One of the issues with restaurant food in Morocco is that the guides take the tourists to high-priced restaurants and get a free meal, if not also a cut of the bill. We tried to address that issue with our driver one day, offering to pay for his meal if he would take us to a non-tourist restaurant. His response was that he would do it if we wanted, but the cheaper places often put the same food out the next day if it did not get sold the day before and the odds of our getting sick were greater. We caved and did not make it an issue.
Abdul Aissaoui, our guide in Marrakech, was the one exception. He took us to a non-touristy restaurant (where we ate sheep's head) and ate with us and it was our favorite meal of the trip.
That said, we had some decent food, and the best of our non-riad meals, other than the one just mentioned, was in Fez at La Medina. La Medina had a very nice interior with elaborate tile and other designs. We opted to eat on the roof and had a nice view of the medina.
|This sign was hanging at the end of the street.|
|The large front door opening in from the alley.|
|The initial view through the front door.|
|Part of the very nice interior on the ground floor.|
Virtually every meal in Morocco had three courses. The first course was a salad or salads, the second course was the main dish, usually a tagine of some sort, and the third course was dessert, usually a variety of fruit (a banana, an orange and an apple).
The first course salads at La Medina were the best of our trip, as a whole, even better than our riad salads. We got seven.
One was green olives in a spicy chile sauce. A little went a long way, but they had a nice kick to them. My favorite, was a potato salad, with some corn, mayonnaise and chives. I ate what Judy didn't and would have eaten more. The boiled potatoes had a wonderful texture. One salad had white beans in a tomato based sauce and was very bland. One had some kind of squash, with a light green outside, and a reddish chile sauce. It had a little bit of bite and was nice. One was cauliflower with some red chile sauce and some kind of thickener, perhaps mayonnaise. The Moroccans do a good job with cauliflower. It was good. One was a mish-mash of ingredients that included tomatoes, green chiles (kind of like our Anaheim chiles) and eggplant. It was mild, but one of the best types of this salad we had (this was one of the most common salads). The last salad, that I don't remember specifically, looks like it has mashed cauliflower and some other ingredients I can't decipher. It was a little more runny and nothing that was memorable.
As a main course Judy got a pastilla, also known as bastilla, filled with shredded chicken, potato and other vegetables.
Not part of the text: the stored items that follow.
(** What a segment is handed out as *)
Definition handed (sg : segment) : list flb_log_event :=
  match sg with
  | single x => [set_ev_group None None x.2]
  | group start ms stop => start.2 :: ((λ x, set_ev_group (ev_metadata start.2) (ev_body start.2) x.2) <$> ms) ++ [stop.2]
  end.
Lemma in_groups_members g ms rest : Forall (λ x, x.1 = FLB_LOG_EVENT_NORMAL) ms →
  in_groups g (ms ++ rest) = ((λ x, set_ev_group g.1 g.2 x.2) <$> ms) ++ in_groups g rest.
Proof. induction 1 as [|[t e] ms Ht _ IH]; [done|]. cbn [fst] in Ht. subst t. cbn. by rewrite IH. Qed.
Lemma segments_handed sgs : Forall segment_ok sgs → in_groups (None, None) (sgs ≫= items) = sgs ≫= handed.
Proof.
  induction 1 as [|sg sgs Hsg _ IH]; [done|]. rewrite !bind_cons, <- IH. destruct sg as [[t e]|[t e] ms [t' e']]; cbn [segment_ok items fst snd app] in *.
  - by subst t.
  - destruct Hsg as (-> & Hms & ->). cbn [in_groups]. change (FLB_LOG_EVENT_GROUP_START =? FLB_LOG_EVENT_NORMAL) with false. cbn iota.
    rewrite <- app_assoc, in_groups_members by done. cbn. by rewrite <- app_assoc.
Qed.

Lemma filter_fmap {A B} (p : B → bool) (f : A → B) l : List.filter p (f <$> l) = f <$> List.filter (λ x, p (f x)) l.
Proof. induction l as [|x l IH]; [done|]. cbn. destruct (p (f x)); cbn; by rewrite <- IH. Qed.
Lemma filter_true {A} (p : A → bool) l : Forall (λ x, p x = true) l → List.filter p l = l.
Proof. induction 1 as [|x l Hx _ IH]; [done|]. cbn. by rewrite Hx, IH. Qed.
Lemma normal_item x : event_ok x → is_normal x.2 = (x.1 =? FLB_LOG_EVENT_NORMAL).
Proof. intros [Ht _]. unfold is_normal. by rewrite Ht. Qed.

Lemma group_normals start l stop : segment_ok (group start l stop) → Forall event_ok (items (group start l stop)) →
  normals (handed (group start l stop)) = (λ x, set_ev_group (ev_metadata start.2) (ev_body start.2) x.2) <$> l.
Proof.
  intros (Hs & Hms & Hst) [Hos [Homs [Host _]%Forall_cons]%Forall_app]%Forall_cons. apply normal_item in Hos, Host. rewrite Hs in Hos. rewrite Hst in Host.
  unfold normals. cbn [handed List.filter]. rewrite Hos. cbn iota. rewrite List.filter_app, filter_fmap. cbn [List.filter]. rewrite Host, app_nil_r.
  f_equal. apply filter_true. rewrite List.Forall_forall in *. intros x Hx. rewrite is_normal_group, (normal_item x) by auto. by rewrite (Hms x Hx).
Qed.
Lemma filter_and {A} (p q : A → bool) l : List.filter (λ x, p x && q x) l = List.filter q (List.filter p l).
Proof. induction l as [|x l IH]; [done|]. cbn. destruct (p x); cbn; by rewrite IH. Qed.

Lemma segment_taken takes sg : segment_ok sg → Forall event_ok (items sg) →
  normals (from_option handed [] (select takes sg)) = taken takes (handed sg).
Proof.
  intros Hsg Ho. unfold taken. rewrite filter_and. fold (normals (handed sg)). destruct sg as [x|start ms stop].
  - apply Forall_cons in Ho as [Ho%normal_item _]. rewrite Hsg in Ho. unfold normals. cbn [handed List.filter select].
    rewrite is_normal_group, Ho. cbn [Z.eqb List.filter]. change (FLB_LOG_EVENT_NORMAL =? FLB_LOG_EVENT_NORMAL) with true. cbn iota.
    cbn [List.filter]. change (view_of _) with (view_in (None, None) x). destruct (takes _); [|done]. cbn. by rewrite is_normal_group, Ho.
  - rewrite group_normals, filter_fmap by done. cbn [select]. change (λ x : Z * flb_log_event, takes (view_of _)) with (λ x, takes (view_in (own_parts start) x)).
    destruct (List.filter (λ x, takes (view_in (own_parts start) x)) ms) as [|m l] eqn:Hf; [done|]. cbn [from_option]. apply group_normals.
    + destruct Hsg as (? & Hms & ?). split_and!; [done| |done]. rewrite <- Hf. by apply forall_filter.
    + cbn [items] in *. rewrite Forall_cons, Forall_app in *. destruct Ho as (? & Hms & ?). split_and!; [done| |done]. rewrite <- Hf. by apply forall_filter.
Qed.

(** The normal events of a selection are those that the condition takes. *)
Lemma selection_taken takes sgs : Forall segment_ok sgs → Forall event_ok (sgs ≫= items) →
  normals (in_groups (None, None) (omap (select takes) sgs ≫= items)) = taken takes (in_groups (None, None) (sgs ≫= items)).
Proof.
  intros Hsg Ho. rewrite !segments_handed by (done || by apply selected_ok).
  induction Hsg as [|sg sgs Hsg _ IH]; [done|]. rewrite bind_cons in Ho. apply Forall_app in Ho as [Ho Hos].
  rewrite bind_cons, taken_app, <- IH, <- segment_taken by done. cbn [omap list_omap]. destruct (select takes sg) as [sg'|]; [|done].
  by rewrite bind_cons, normals_app.
Qed.
Lemma selection_count takes sgs : Forall segment_ok sgs → Forall event_ok (sgs ≫= items) →
  count_true (flags_of takes sgs) = zlen (taken takes (in_groups (None, None) (sgs ≫= items))).
Proof.
  intros Hsg Ho. rewrite segments_handed by done.
  induction Hsg as [|sg sgs Hsg _ IH]; [done|]. rewrite bind_cons in Ho. apply Forall_app in Ho as [Ho Hos].
  unfold flags_of in *. rewrite !bind_cons, count_app, taken_app, zlen_app, <- IH by done. f_equal.
  rewrite segment_count. unfold taken. rewrite filter_and. fold (normals (handed sg)). destruct sg as [x|start ms stop].
  - apply Forall_cons in Ho as [Ho%normal_item _]. rewrite Hsg in Ho. unfold normals. cbn [handed List.filter]. rewrite is_normal_group, Ho.
    change (FLB_LOG_EVENT_NORMAL =? FLB_LOG_EVENT_NORMAL) with true. cbn iota. cbn [List.filter]. change (view_of _) with (view_in (None, None) x). by destruct (takes _).
  - rewrite group_normals, filter_fmap by done. unfold zlen. by rewrite length_fmap.
Qed.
Our guide, Hassan, suggested that this was what the restaurant was known for. When we took our cooking class in Marrakech, we were told that the best pastillas in Morocco were found in Fez and I'm reading that the "national dish of the city of Fes" is the pastilla. Pastilla was a dish created in Andalucia (southern Spain) during the Umayyad occupation. It has a crunchy outside layer of toasted and ground almonds, cinnamon and sugar. The filling is made the day before by browning the meat in oil, then cooking the meat in oil, onions, water, parsley and various spices. The liquid is then chilled and thickened with beaten eggs to form a custard-like sauce, then chilled overnight. It is an amazing experience of very crisp, very, very sweet outside, with nice, savory inside. It is part dessert and part main course.
|Inside view of the pastilla.|
I got nice fatty lamb, cooked in saffron or turmeric, as it was quite yellow, with couscous and reddish olives. I also had a little pile of mixed salt and cumin (lamb was almost always served with salt and cumin). I could have eaten lamb at each meal and been happy.
|Lamb, olives and couscous.|
Dessert seemed pretty mundane at the time, but very good: orange slices, bananas and strawberries, with sprinkled cinnamon and sugar (perhaps honey). We later found that most desserts were just unpeeled bananas, oranges and apples. This was much, much better than that.
Overall it was a very nice meal. We probably ordered a large bottle of water, and perhaps orange juice (I didn't write it down and don't have pictures). The bill came to 520 dirhams, about $52.00, including a 10% tip. It is about what we paid in the riads for a dinner meal for a similar amount of food. By contrast, our bowl of snail soup purchased in the souk was $.60 each, or about $1.20 for both of us (which is not really a fair comparison as it was not an equivalent amount of food and it did not have the same ambiance or facilities).